MAGNITUDE OF THE THREAT

 

by

JOSEPH ARENDT

Chapter 9

 

 

The Chapters

INTRO

CHAPTER 1

CHAPTER 2

CHAPTER 3

CHAPTER 4

CHAPTER 5

CHAPTER 6

CHAPTER 7

CHAPTER 8

CHAPTER 9

CHAPTER 10

CHAPTER 11

CHAPTER 12

CHAPTER 13

CHAPTER 14

CHAPTER 15

CHAPTER 16

CHAPTER 17

CHAPTER 18

CHAPTER 19

CHAPTER 20

CHAPTER 21

CHAPTER 22

CHAPTER 23

CHAPTER 24

CHAPTER 25

CHAPTER 26

CHAPTER 27

CHAPTER 28

CHAPTER 29

CHAPTER 30

Chapter Title: Watching Television

Fritz felt like he was choking on poison gas.  He then realized he was in a bed with the pillow pulled over his head, making it hard to breathe.  He moved the pillow, and breathed freely.  Awake now, he got up.  Enough light filtered in through the drapes for him to realize this was a motel room.  The only other person in the room was his brother John, who lay sound asleep in the other bed.  Calmed down, Fritz climbed back into his own bed.

Fritz’s nightmare resumed, but had altered.  This time, he could inexplicably breathe, but he ran through Port City while the other citizens choked to death.  He tried helping, but nothing would stop the gas to which he was somehow magically immune.  Sea breezes from the bay swept away the gas, but it was too late.  The gas had spared the inert buildings, which stood as tall and beautiful as ever.

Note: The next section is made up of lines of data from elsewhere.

(* ===== verification/Replay.v ===== *)
(** * Orphan replay

    [dom-node/src/node.rs]: what the node does when a block arrives whose children it holds.
    [reprocess_orphan_children] connects them and their descendants, and after each connected block
    [reconcile_mempool_after_connect] brings the mempool in line with the chain.  The state holds
    the components the node keeps behind locks; metrics and log lines are left out. *)

From Stdlib Require Import ZArith Lia.
From stdpp Require Import base list strings gmap.
From S2P Require Import Prelude ByteOrder CoreError Core Serialization CryptoHash Wire Pow Curve.
From S2P Require Import Keys Pedersen Schnorr RangeProof RangeProve Transaction BlockHeader Consensus.
From S2P Require Import Genesis Utxo Store StateM Reorg ChainUtxo ChainState ChainConnect Mempool OrphanPool.
Local Open Scope string_scope.
Local Open Scope list_scope.
Local Open Scope Z_scope.

Definition MEMPOOL_METADATA_KEY : bytes := str_bytes "dom/mempool_state/v1".

Inductive RelayBlockAction : Type := RelayBestChain | Suppress | PenalizePeer | Drop.

Definition relay_block_action (result : Result ConnectResult) : RelayBlockAction :=
  match result with
  | Ok BestChain | Ok (Reorg _) => RelayBestChain
  | Ok SideChain | Ok AlreadyHave | Err (TemporarilyInvalid _) | Err (Orphan _) => Suppress
  | Err (Invalid _) | Err (Malformed _) | Err (Misbehavior _ _) => PenalizePeer
  | _ => Drop
  end.

Definition collect_spent_commitments (transactions : list Transaction) : list bytes := transactions ≫= tx_inputs.

Record TxChainView : Type := {
  cv_current_height : Z; cv_chain_id : bytes; cv_coinbase_maturity : Z; cv_utxos : gmap bytes (option UtxoEntry);
}.
Record ReinjectableTx : Type := { rj_tx : Transaction; rj_tx_hash : bytes; rj_now_secs : Z; rj_chain_view : TxChainView }.

Section replay.
Context `{HB : Blake2b256} `{HM : HmacSha256} `{HC : Secp256k1} `{HZ : !ZkpBackend}.
Context `{HR : RandomXHash} `{HP : ZkpProver} `{HL : Lmdb} (env : option string).

Definition node_tx_hash (tx : Transaction) : Result bytes :=
  let? tx_bytes := to_bytes tx in Ok (hash_bytes (blake2b_256 tx_bytes)).

(** [or_insert] reads the store before it looks whether the entry exists. *)
Definition view_input (c : ChainState) (utxos : gmap bytes (option UtxoEntry)) (i : TransactionInput) : Result (gmap bytes (option UtxoEntry)) :=
  let? r := get_utxo (store c) (input_key i) in
  match utxos !! input_key i with Some _ => Ok utxos | None => Ok (<[input_key i := r]> utxos) end.
Definition snapshot_tx_chain_view (c : ChainState) (tx : Transaction) : Result TxChainView :=
  let? utxos := try_fold (view_input c) ∅ (inputs tx) in
  Ok {| cv_current_height := height_val (tip_height c);
        cv_chain_id := hash_bytes (derive_chain_id (network_magic c) (genesis_hash c));
        cv_coinbase_maturity := coinbase_maturity c; cv_utxos := utxos |}.

Definition is_coinbase_or_system (tx : Transaction) : bool :=
  existsb (λ k, negb (Z.land (features k) KERNEL_FEAT_COINBASE =? 0)) (kernels tx).
Definition input_is_live (c : ChainState) (i : TransactionInput) : bool :=
  match get_utxo (store c) (input_key i) with
  | Ok (Some entry) => negb (is_coinbase entry) || is_mature_for entry (height_val (tip_height c)) (coinbase_maturity c)
  | _ => false
  end.
Definition output_is_fresh (c : ChainState) (o : TransactionOutput) : bool :=
  match get_utxo (store c) (output_key o) with Ok None => true | _ => false end.
Definition kernel_is_fresh (c : ChainState) (k : TransactionKernel) : bool :=
  match get_kernel_block (store c) (commit_bytes (excess k)) with Ok None => true | _ => false end.
Definition reinjectable (c : ChainState) (tx : Transaction) : bool :=
  negb (is_coinbase_or_system tx) && forallb (input_is_live c) (inputs tx) && forallb (output_is_fresh c) (outputs tx)
  && forallb (kernel_is_fresh c) (kernels tx).

Definition reinjectable_entry (c : ChainState) (tx : Transaction) : Result ReinjectableTx :=
  let? h := node_tx_hash tx in
  let? view := snapshot_tx_chain_view c tx in
  Ok {| rj_tx := tx; rj_tx_hash := h; rj_now_secs := height_val (tip_height c); rj_chain_view := view |}.
Definition collect_reinjectable_reorg_txs (c : ChainState) (delta : ReorgDelta) : Result (list ReinjectableTx) :=
  let? reinject := try_map (reinjectable_entry c) (filter (λ tx, reinjectable c tx = true) (disconnected_txs delta)) in
  Ok (sort_by_key rj_tx_hash reinject).

Definition clear_persisted_mempool_snapshot (s : DomStore) : Result DomStore := delete_metadata s MEMPOOL_METADATA_KEY.

(** ** The node's state *)

Record Runtime : Type := {
  rt_chain : ChainState;
  rt_mempool : Mempool;
  rt_orphans : RuntimeOrphanPool;
  rt_missing : MissingBlockTracker;
  rt_relayed : list bytes;
  rt_clock_reads : nat;
}.
Definition set_chain (c : ChainState) (s : Runtime) : Runtime := {|
  rt_chain := c; rt_mempool := rt_mempool s; rt_orphans := rt_orphans s; rt_missing := rt_missing s;
  rt_relayed := rt_relayed s; rt_clock_reads := rt_clock_reads s |}.
Definition set_mempool (p : Mempool) (s : Runtime) : Runtime := {|
  rt_chain := rt_chain s; rt_mempool := p; rt_orphans := rt_orphans s; rt_missing := rt_missing s;
  rt_relayed := rt_relayed s; rt_clock_reads := rt_clock_reads s |}.
Definition set_waiting (o : RuntimeOrphanPool) (m : MissingBlockTracker) (s : Runtime) : Runtime := {|
  rt_chain := rt_chain s; rt_mempool := rt_mempool s; rt_orphans := o; rt_missing := m;
  rt_relayed := rt_relayed s; rt_clock_reads := rt_clock_reads s |}.
Definition relay (block_bytes : bytes) (s : Runtime) : Runtime := {|
  rt_chain := rt_chain s; rt_mempool := rt_mempool s; rt_orphans := rt_orphans s; rt_missing := rt_missing s;
  rt_relayed := rt_relayed s ++ [block_bytes]; rt_clock_reads := rt_clock_reads s |}.
Definition read_clock (s : Runtime) : Runtime := {|
  rt_chain := rt_chain s; rt_mempool := rt_mempool s; rt_orphans := rt_orphans s; rt_missing := rt_missing s;
  rt_relayed := rt_relayed s; rt_clock_reads := S (rt_clock_reads s) |}.

Definition reinject_one (p : Mempool) (t : ReinjectableTx) : Mempool :=
  let v := rj_chain_view t in
  (accept_tx_with_chain_view (λ c, Ok (mjoin (cv_utxos v !! c))) (rj_tx t) (rj_tx_hash t) (rj_now_secs t)
     (cv_current_height v) (cv_chain_id v) (cv_coinbase_maturity v) p).1.

Definition reconcile_mempool_after_connect (connect_result : ConnectResult) (connected_block_txs : list Transaction) : M Runtime unit := λ s,
  let plan : option (Result (list bytes * list ReinjectableTx)) :=
    match connect_result with
    | BestChain => Some (Ok (collect_spent_commitments connected_block_txs, []))
    | Reorg delta => Some (let? txs := collect_reinjectable_reorg_txs (rt_chain s) delta in
                           Ok (collect_spent_commitments (connected_txs delta), txs))
    | SideChain | AlreadyHave => None
    end in
  match plan with
  | None => (s, Ok tt)
  | Some (Err e) => (s, Err e)
  | Some Panic => (s, Panic)
  | Some (Ok (spent_commitments, reinjectable)) =>
      let p := match spent_commitments with [] => rt_mempool s | _ => remove_confirmed spent_commitments (rt_mempool s) end in
      let s := set_mempool (foldl reinject_one p reinjectable) s in
      st_update (λ s, let? st := clear_persisted_mempool_snapshot (store (rt_chain s)) in Ok (set_chain (with_store (rt_chain s) st) s)) s
  end.

Definition decode_deferred_block_bytes (block_bytes : bytes) : Result Block := from_bytes Block block_bytes.

(** ** Replay *)

(** The wall clock, read once per block *)
Context (clock : nat → Timestamp).

Definition wait_again (orphan : OrphanBlock) (child : Block) (s : Runtime) : Runtime :=
  let new_parent := hash_bytes (prev_hash (header child)) in
  let h := height_val (height (header child)) in
  set_waiting
    (orphans_insert {| ob_block_hash := ob_block_hash orphan; ob_parent_hash := new_parent; ob_height := h;
                       ob_block_bytes := ob_block_bytes orphan |} (rt_orphans s)).2
    (note_orphan (ob_block_hash orphan) new_parent (checked_sub h 1) (rt_missing s)).2 s.

(** One child; the result is the stack of parents that are available now. *)
Definition replay_child (ready : list bytes) (orphan : OrphanBlock) : M Runtime (list bytes) := λ s,
  match decode_deferred_block_bytes (ob_block_bytes orphan) with
  | Err _ => (s, Ok ready)
  | Panic => (s, Panic)
  | Ok child =>
      let now := clock (rt_clock_reads s) in
      let s := read_clock s in
      let '(c, result) := connect_block env child now (rt_chain s) in
      let s := set_chain c s in
      match relay_block_action result, result with
      | _, Panic => (s, Panic)
      | RelayBestChain, Ok connect_result =>
          (do! _ := reconcile_mempool_after_connect connect_result (transactions child) in
           λ s, (relay (ob_block_bytes orphan) s, Ok (ob_block_hash orphan :: ready))) s
      | Suppress, Ok _ => (s, Ok (ob_block_hash orphan :: ready))
      | Suppress, Err (Orphan _) => (wait_again orphan child s, Ok ready)
      | _, _ => (s, Ok ready)
      end
  end.

Fixpoint replay_children (ready : list bytes) (children : list OrphanBlock) : M Runtime (list bytes) :=
  match children with
  | [] => st_ret ready
  | orphan :: rest => do! ready := replay_child ready orphan in replay_children ready rest
  end.

(** The loop over the stack of available parents; [None] when the fuel runs out *)
Fixpoint replay_loop (fuel : nat) (ready : list bytes) (s : Runtime) : option (Runtime * Result unit) :=
  match ready with
  | [] => Some (s, Ok tt)
  | available_parent :: ready =>
      match fuel with
      | O => None
      | S fuel' =>
          let m := (resolve available_parent (rt_missing s)).2 in
          let '(children, o) := take_children available_parent (rt_orphans s) in
          match replay_children ready children (set_waiting o m s) with
          | (s, Ok ready) => replay_loop fuel' ready s
          | (s, Err e) => Some (s, Err e)
          | (s, Panic) => Some (s, Panic)
          end
      end
  end.

(** Every turn uses up an available parent, and every new one was a block of the pool. *)
Definition reprocess_orphan_children (parent_hash : bytes) (s : Runtime) : option (Runtime * Result unit) :=
  replay_loop (S (size (by_hash (rt_orphans s)))) [parent_hash] s.
End replay.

Fritz woke again.  He thought about how this latest nightmare differed from his recurring nightmares of the previous months.  In those, Port City was left a shattered, radioactive ruin.  Fritz felt he needed no psychiatrist to explain these dreams.  The nuclear holocaust nightmares had started after he and John had barely saved a city from a nuclear bomb exploding.  He currently knew Port City faced a poison gas threat.  While there was no mystery why he was having the nightmares, that did not make them any less unpleasant.

The phone in the motel room rang.  The phone was next to John’s bed rather than his.  Fritz waited.  On the second ring, John blearily opened his eyes.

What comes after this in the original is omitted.